Managing Confidentiality

I’ve lived and worked for 25 years in my rural community of 23,000, where a clinician faces two realities.  First, everyone is connected to everyone, be it through family, work or friendship. Second, there are too many clients and not enough therapists. Handling the boundary and confidentiality issues that arise from treating one or more members of an extended family or friendship circle is an unavoidable challenge. Yet, probably like you, I received little teaching when in training on how to deal with this competently.

When I opened my practice, I tried to protect clients’ privacy through the physical arrangement of entrances/exits.  Forget it. “Hey Doc, I saw Jim’s car in your parking lot. Does he see you?” I gave high profile clients (mayor, physician, school principal) the first or last appointment. That didn’t work either.

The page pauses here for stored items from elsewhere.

Lemma scan_paths_raises cfg env os base e :
  scan_paths cfg env os base = inl e ->
  exists ty,
    ty ∈ SUBMISSION_TYPES cfg
    /\ isdir env (path_join base ty) = true
    /\ (listdir_error os (path_join base ty) = Some e
        \/ exists f, f ∈ listdir env (path_join base ty)
                     /\ getsize_error os (path_join (path_join base ty) f) = Some e).
Proof.
  unfold scan_paths. generalize (∅ : gmap string (list string)).
  induction (SUBMISSION_TYPES cfg) as [|ty rest IH]; intros acc; simpl;
    [discriminate|].
  destruct (isdir env (path_join base ty)) eqn:Hd.
  - destruct (listdir_error os (path_join base ty)) as [e0|] eqn:Hl.
    + intros [= <-]. exists ty. split; [left|]. auto.
    + destruct (scan_files env os (path_join base ty)
                  (listdir env (path_join base ty)) []) as [e0|l] eqn:Hf.
      * intros [= <-]. exists ty. split; [left|]. split; [exact Hd|].
        right. exact (scan_files_raises _ _ _ _ _ _ Hf).
      * intros H. destruct (IH _ H) as (ty0 & Hin & Hrest).
        exists ty0. split; [right; exact Hin | exact Hrest].
  - intros H. destruct (IH _ H) as (ty0 & Hin & Hrest).
    exists ty0. split; [right; exact Hin | exact Hrest].
Qed.

(** A run whose scan returns is the run on a file system without errors. *)
Lemma process_job_os_scanned cfg env os jid w j found :
  Job_objects_get jid w = Some j ->
  scan_paths cfg env os (JOB_UPLOAD_TEMPLATE cfg jid) = inr found ->
  process_job_os cfg env os jid w = process_job cfg env jid w.
Proof.
  intros Hget Hscan.
  destruct (Job_objects_get_Some _ _ _ Hget) as [_ Hid].
  pose proof (scan_paths_returns _ _ _ _ _ Hscan) as Hfound.
  unfold process_job_os, process_job. rewrite Hget.
  destruct (decide (status j ≠ INQUEUE_STATUS)); [reflexivity|].
  assert (Hrun : run_job_os cfg env os (initial_frame j w)
                 = run_job cfg env (initial_frame j w)).
  { unfold run_job_os, run_job, setup, read_clock. run.
    rewrite Hid, Hscan, Hfound. reflexivity. }
  rewrite Hrun. reflexivity.
Qed.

Most of my clients appreciate my efforts to protect their privacy, but understand the limits of those efforts given the reality of small-town life. The few who don’t are usually obsessive, perfectionistic, or have unrealistic expectations. With these clients, one of two things is possible.  Either they explore their issue or terminate treatment.

Expect the Occasional Breach

For years, the fear that I’d slip and compromise my clients’ treatments haunted me. Maintaining constant vigilance was exhausting, and worse, didn’t work. A confidentiality breach proved inevitable. The first time, I didn’t handle it well, much less therapeutically. I was defensive and ashamed.  After, I felt helpless as to how to make reparations. These are the responses that follow trying, and failing, to control the uncontrollable.

To regain professional equilibrium, it’s necessary to let that shame (or your variant) go. Otherwise, you’ll be stuck in it, which disconnects you from  clients and productive work. I’m not saying to stop being rigorous about maintaining clients’ confidence. Instead, use the energy you’re spending on worrying to rebuild the client’s trust if a breach happens. Doing this successfully requires you to accept the client’s upset and use it—and the breach—as a clinical tool to advance treatment.

Teaming Up with Your Client

In my own practice, I carefully screen my clients’ attitudes about referrals before accepting them. When longtime client Mary asked me if I’d treat her sister, Cindy, I ran her through six questions I call the Consent Checklist. It serves three purposes:

• With each step I learn more about Mary through closely observing her verbal and nonverbal responses

• Each step shows Mary my primary commitment is to her treatment

• With each yes, Mary accepts responsibility to partner constructively with me in the event of a breach.

I tactfully decline the referral at any point Mary becomes uncomfortable or says no.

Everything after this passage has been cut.